Caldwell is the author of Beyond Positivism: Economic Methodology in the 20th Century, first published in 1982. Born out of his doctoral dissertation, this book provided an early comprehensive treatment of twentieth century philosophy of science which emphasizes the issues relevant to economics.

For the past three decades Caldwell's research has focused on the multi-faceted writings of the Nobel Prize-winning economist and social theorist Friedrich A. Hayek. Caldwell is the General Editor of the University of Chicago's The Collected Works of F.A. Hayek. He is the third editor of the series, after W.W. Bartley III and Stephen Kresge.
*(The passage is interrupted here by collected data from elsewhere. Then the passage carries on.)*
(* ===== verification/RunSettlement.v ===== *)
(** The end of a run: its queue closes, its terminal record becomes durable
    before it is announced, and every input it took is answered once; and the
    run as a whole, once its input is expanded.
    [crates/kernel/src/runtime/run/settlement.rs], [settle] of [turn.rs],
    [crates/kernel/src/runtime/run.rs], [install_run] and the release of the
    lease in [lifecycle.rs], [SubmissionAnswer] of [insertion.rs] *)

From S2P Require Import Prelude Chars Scalar Json Message StoreModel StoreState ToolContract KernelErrors.
From S2P Require Import Plan Replay Transcript Compaction Attempt Queue RunWorld.
From S2P Require Import CompactionRun ToolBatch TurnLoop.
Open Scope string_scope.
Open Scope rust_scope.

(** [RunSettlement::record_payload] *)
Definition settlement_payload (o : AgentOutcome) : json_map :=
  match o with
  | Succeeded => {[ "status" := JString "completed" ]}
  | Cancelled => {[ "status" := JString "cancelled" ]}
  | Failed message =>
      <["status" := JString "failed"]> {[ "error" := JString message ]}
  end.

(** [From<(&AgentOutcome, &[AgentMessage])> for SubmissionAnswer] *)
Definition answer_of {R : RigTypes} (o : AgentOutcome) (messages : list (AgentMessage R))
  : SubmissionAnswer :=
  let message := last (filter (fun m => is_assistant (content m) = true) messages) in
  {| answer_message_id := (fun m => message_id (identity m)) <$> message;
     answer_text := default "" (m ← message; text_content (content m));
     answer_outcome := match o with
                       | Succeeded => AnswerCompleted
                       | Cancelled => AnswerCancelled
                       | Failed message => AnswerFailed message
                       end |}.

(** [RunResult] *)
Record RunResult {R : RigTypes} : Type := {
  result_messages : list (AgentMessage R);
  result_turns : list TurnRecord
}.
Arguments RunResult R : clear implicits.

Section Settlement.
Context {R : RigTypes} {CC : ContentCodec R} {U : UsageCounters R} `{JsonText}.
Context {S : Type} `{SessionStore S} {E : RunEnv R S} {TE : ToolEnv}.
Variable extension_json : ExtensionMessage -> string.
Variables SUMMARIZATION_SYSTEM_PROMPT SUMMARIZATION_PROMPT : string.
Variables UPDATE_SUMMARIZATION_PROMPT TURN_PREFIX_SUMMARIZATION_PROMPT : string.
Variable config : KernelConfig.
Variable run_id : RunId.
Variable insertion : option nat.
Abbreviation W := (World R S).
Abbreviation K := (M (World R S) KernelError).
Abbreviation Message := (AgentMessage R).

Abbreviation compact := (TurnLoop.compact extension_json SUMMARIZATION_SYSTEM_PROMPT
  SUMMARIZATION_PROMPT UPDATE_SUMMARIZATION_PROMPT TURN_PREFIX_SUMMARIZATION_PROMPT config).
Abbreviation execute := (TurnLoop.execute extension_json SUMMARIZATION_SYSTEM_PROMPT
  SUMMARIZATION_PROMPT UPDATE_SUMMARIZATION_PROMPT TURN_PREFIX_SUMMARIZATION_PROMPT config
  run_id insertion).

(** [RunSettlement::settle] *)
Definition settle_run (turn : TurnId) (outcome : AgentOutcome) (messages : list Message)
  (auto : option CompactionReason) (u : ModelUsage R) : K SubmissionAnswer :=
  let answer := answer_of outcome messages in
  let! _ := record_operation run_id OperationFinished (settlement_payload outcome) in
  let! _ := sync_store in
  let! _ := emit turn (RunEnd run_id outcome) in
  let! _ := ask_error snapshot_error in
  let! _ := await in
  let! _ := match auto with
            | Some reason =>
                let! _ := compact {| execution_reason := reason; excluded_message_id := None;
                                     execution_identity := None;
                                     execution_instruction := None |} in
                m_ret tt
            | None => m_ret tt
            end in
  let! _ := sync_store in
  let! _ := emit turn (AgentSettled run_id outcome u) in
  let! _ := await in
  let! _ := sync_store in
  let! _ := on_session (settle_submissions answer) in
  m_ret answer.

(** [RetainedInput::settle] *)
Definition settle_retained (turn : TurnId) (c : MessageContent R)
  : K (RunResult R * option SubmissionAnswer) :=
  let! message := message_now turn c in
  let! _ := emit turn (MessageStart (message_id (identity message))) in
  let! _ := persist_message message in
  let! _ := emit turn (MessageEnd message) in
  let! answer := settle_run turn Cancelled [message] None usage_zero in
  m_ret ({| result_messages := [message]; result_turns := [] |}, Some answer).

Fixpoint fresh_ids (kind : string) (n : nat) : K (list (string_id kind)) :=
  match n with
  | 0 => m_ret []
  | Datatypes.S n =>
      let! id := fresh_id kind in
      let! rest := fresh_ids kind n in
      m_ret (id :: rest)
  end.

(** [Kernel::withdraw_pending], its records' identifiers made first. *)
Definition withdraw : K unit :=
  let! _ := ask_error snapshot_error in
  let! _ := on_session close_queue in
  let! w := m_get in
  let s := session w in
  let! ids := fresh_ids "record"
    (length (filter (fun i => withdrawable (waiters s) i = true) (items (queue s)))) in
  on_session (withdraw_pending kernel_error_text ids).

Definition succeeded (x : result (RunCompletion R) KernelError) : bool :=
  match x with
  | Ok done => match completed_outcome done with Succeeded => true | _ => false end
  | Err _ => false
  end.

(** [RunScope::settle] *)
Definition settle_scope (execution : result (RunCompletion R) KernelError) (first_turn : TurnId)
  : K (RunResult R * option SubmissionAnswer) :=
  let! l := read_loop in
  let! _ := modify_world (drop_queued (next_queued_item l)) in
  let! _ := modify_loop (set_queued None) in
  let! _ := on_session close_queue in
  let! _ := if succeeded execution then m_ret tt else withdraw in
  match execution with
  | Ok done =>
      let! answer := settle_run (completed_turn_id done) (completed_outcome done)
                       (completed_messages done) (auto_compaction_reason done) (usage l) in
      m_ret ({| result_messages := completed_messages done;
                result_turns := completed_turns done |}, Some answer)
  | Err error =>
      if negb (user_message_inserted l) && is_cancellation error then
        match retained_input l with
        | Some c => settle_retained first_turn c
        | None =>
            let! _ := settle_run first_turn Cancelled [] None (usage l) in
            m_fail PromptCancelled
        end
      else
        let! _ := settle_run first_turn (Failed (kernel_error_text error)) [] None (usage l) in
        m_fail error
  end.

(** The [TurnLoop] a run starts with. *)
Definition loop_start (c : MessageContent R) (first_turn : TurnId) : TurnLoop R :=
  {| produced_messages := []; turns := []; next_initial_input := Some c;
     next_queued_item := None; next_turn_id := Some first_turn;
     retry_of := retry_state_new (kernel_retry_policy config)
                   (provider_retry_delay_limit_ms config);
     overflow_recovery_attempted := false; system_prompt_override := None;
     before_agent_messages := None;
     retained_input := match insertion with None => Some c | Some _ => None end;
     user_message_inserted := false; usage := usage_zero |}.

(** [install_run] *)
Definition install_run (first_turn : TurnId) : K unit := fun w =>
  match active_run w with
  | Some _ => (Err (Protocol "session already has an active run"), w)
  | None => (Ok tt, set_active (Some (run_id, first_turn)) w)
  end.

(** The answer of a run that ended before its settlement. *)
Definition unsettled_answer : SubmissionAnswer :=
  {| answer_message_id := None; answer_text := "";
     answer_outcome := AnswerFailed "run ended before settlement" |}.

(** [Drop for ActiveRunLease] *)
Definition release_run (w : W) : W :=
  let s := (settle_submissions unsettled_answer (close_queue (session w)).2).2 in
  let w := set_session s w in
  match active_run w with
  | Some (run, _) => if bool_decide (run = run_id) then set_active None w else w
  | None => w
  end.

Definition leased {A} (c : K A) : K A := fun w => let '(r, w') := c w in (r, release_run w').

(** [run_until_settled] once its input is expanded; [None] when the fuel runs out. *)
Definition run_agent (fuel : nat) (first_turn : TurnId) (c : MessageContent R)
  : K (option (RunResult R * option SubmissionAnswer)) :=
  let! _ := modify_world (set_loop (loop_start c first_turn)) in
  let! _ := record_operation run_id OperationStarted {[ "operation" := JString "agent" ]} in
  let! _ := on_session open_queue in
  let! execution := attempt (execute fuel) in
  match execution with
  | Ok None => m_ret None
  | Ok (Some done) => let! r := settle_scope (Ok done) first_turn in m_ret (Some r)
  | Err error => let! r := settle_scope (Err error) first_turn in m_ret (Some r)
  end.

End Settlement.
In particular, Caldwell edited The Road to Serfdom: Text and Documents –The Definitive Edition. His intellectual biography of Hayek, Hayek's Challenge, was published in 2004 by the University of Chicago Press. His more recent biography, Hayek: A Life, 1899-1950, co-authored with Hansjoerg Klausinger, became a 2022 Economist Best Book of the Year and won the 2023 Joseph J. Spengler Prize for the Best Book in the History of Economics from the History of Economics Society. Overall, Caldwell has written and edited more than ten books and fifty scholarly articles in the history and philosophy of economics.